55 fiction at per contra
I came across per contra via a post about The Best of The Web at emergingwriters.typepad.net. so, check per contra’s guidelines for nano-fiction. They take 55 fiction and 69s, but 55s must fit this exact form:
“Fifty-fivers must be exactly fifty-five-words long and must adhere to form. The first sentence must be exactly ten words long. The second must be nine words long. The third must be eight words long. The fourth must be seven words long. The fifth must be six words long. The sixth must be five words long. The seventh must be four words long. The eighth must be three words long.

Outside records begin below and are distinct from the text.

(** C8, as the code has it: when the mutation function is idempotent on the
    state record, committing it twice with the same payload leaves the
    state that committing it once leaves, and both commits return.  This
    is for a first call of the mutation function that returns, for
    listeners and subscribers that do not write the state record, and for
    client functions that leave the subscriber Set and the registry of
    mutations alone. *)
Theorem commit_twice_idempotent_mutation (fuel : nat) (m : string) (f : Fn)
    (p v : Value) (w w1 : World) :
  idempotent_mutation call f ->
  observers_keep (fun w => state (store w)) call ->
  keeps_subscribers call ->
  keeps_mutations call ->
  mutations (store w) !! m = Some f ->
  call f VUndefined [VObj (state (store w)); default_null p] (committing w)
    = (Returned v, w1) ->
  (length (subscribers (store w)) < fuel)%nat ->
  let s1 := commit call fuel m p w in
  let s2 := commit call fuel m p (after s1) in
  outcome s1 = Ret tt /\
  outcome s2 = Ret tt /\
  commit_idempotent call fuel m p w.
Proof.
  intros Hidem Hstate Hkeep Hmut Hreg Hcall Hfuel s1 s2.
  destruct (commit_state fuel m f p (Returned v) w w1 Hkeep Hstate Hreg Hcall
              Hfuel) as (Ho1 & Hs1).
  fold s1 in Ho1, Hs1.
  destruct (commit_keeps_registries fuel m p w Hkeep Hmut Ho1) as (Hmu & Hsub).
  fold s1 in Hmu, Hsub.
  destruct (Hidem VUndefined (default_null p) (committing w) v w1 Hcall
              (committing (after s1)) Hs1) as (v' & w3 & Hcall2 & Hs3).
  change (state (store (committing (after s1))))
    with (state (store (after s1))) in Hcall2.
  destruct (commit_state fuel m f p (Returned v') (after s1) w3 Hkeep Hstate)
    as (Ho2 & Hs2).
  { rewrite Hmu. exact Hreg. }
  { exact Hcall2. }
  { rewrite Hsub. exact Hfuel. }
  fold s2 in Ho2, Hs2.
  split; [exact Ho1|]. split; [exact Ho2|].
  unfold commit_idempotent. fold s1. fold s2.
  rewrite Hs2, Hs1. exact Hs3.
Qed.

End Determinism.

Lemma add_order_reads_state_only : reads_state_only add_order 1%nat.
Proof.
  intros this args w1 w2 Heq. unfold add_order. simpl.
  destruct args as [|[] [|order [|]]]; try (split; [reflexivity | exact Heq]).
  rewrite Heq.
  destruct (prop_get "orders" (state (store w2)));
    split; try reflexivity; exact Heq.
Defined.

Lemma add_order_keeps_subscribers : keeps_subscribers add_order.
Proof.
  intros f this args w. unfold add_order.
  destruct (Nat.eqb f 1); [|reflexivity].
  destruct args as [|[] [|order [|]]]; try reflexivity.
  destruct (prop_get "orders" (state (store w))); reflexivity.
Defined.

Lemma add_order_observers_keep_state :
  observers_keep (fun w => state (store w)) add_order.
Proof.
  intros f this args w Hlen. unfold add_order.
  destruct (Nat.eqb f 1); [|reflexivity].
  destruct args as [|[] [|order [|]]]; try reflexivity.
  exfalso. apply Hlen. reflexivity.
Defined.

(** C8 as stated fails on [ADD_ORDER], which reads nothing but its arguments
    and the state: two commits leave two orders, one commit leaves one. *)
Lemma pure_mutation_not_idempotent :
  reads_state_only add_order 1%nat /\
  mutations (store orders_world) !! "ADD_ORDER" = Some 1%nat /\
  outcome (commit add_order 5 "ADD_ORDER" (VStr "o1") orders_world) = Ret tt /\
  ~ commit_idempotent add_order 5 "ADD_ORDER" (VStr "o1") orders_world.
Proof.
  split; [exact add_order_reads_state_only|].
  split; [reflexivity|]. split; [reflexivity|].
  unfold commit_idempotent. vm_compute. intros H. discriminate H.
Qed.

Lemma set_orders_idempotent : idempotent_mutation set_orders 1%nat.
Proof.
  intros this p w v w1 Hcall w2 Hst. unfold set_orders in *. simpl in *.
  injection Hcall as _ <-. simpl in Hst.
  eexists. eexists. split; [reflexivity|]. simpl.
  rewrite Hst. apply prop_set_twice.
Defined.

Lemma set_orders_observers_keep_state :
  observers_keep (fun w => state (store w)) set_orders.
Proof.
  intros f this args w Hlen. unfold set_orders.
  destruct (Nat.eqb f 1); [|reflexivity].
  destruct args as [|[] [|orders [|]]]; try reflexivity.
  exfalso. apply Hlen. reflexivity.
Defined.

The ninth must be two words long. The tenth must contain only one word.
Paragraph breaks in fifty fivers may occur at the end of any sentence, and may not occur at all.”
Defeat
Looks like I won the raincoatflashers.blogspot.com contest for flash fiction prompt 17. They posted a new prompt on June 1. Check it out.
Six Sentences Goes Social
Rob McEvily might be the hardest working man in micro lit. His Six Sentences project has taken off to some very cool levels, including a print anthology, art work based on various sixes and now a social network for 6s writers and their fans. Check it out.
The Old School Is a Jealous Ghost
This 100-word story came from this prompt: “write about a magical pencil.” That’s pretty bad but overall I like what I came up with. I don’t like that an adverb snuck its way in there but that’s one of the limits of the form. I do like the last phrase. And I do love sucking potato guts from french fries. And shooting them at people.
It sunk fast into his thigh like a wax straw through the flesh-pulp of a melon. The thick blood on the floor extended the comparison; he used to suck potato guts from french fries and fill the pockets in with ketchup like a sweet red tang epoxy. The pencil above his femoral artery rolled patiently ignored between the keyboard and the disk drive and he finished the last page of his section of the paper as its deep sting hit his flank. Every newsroom has its legends; that the old school is a jealous ghost became for him a fact.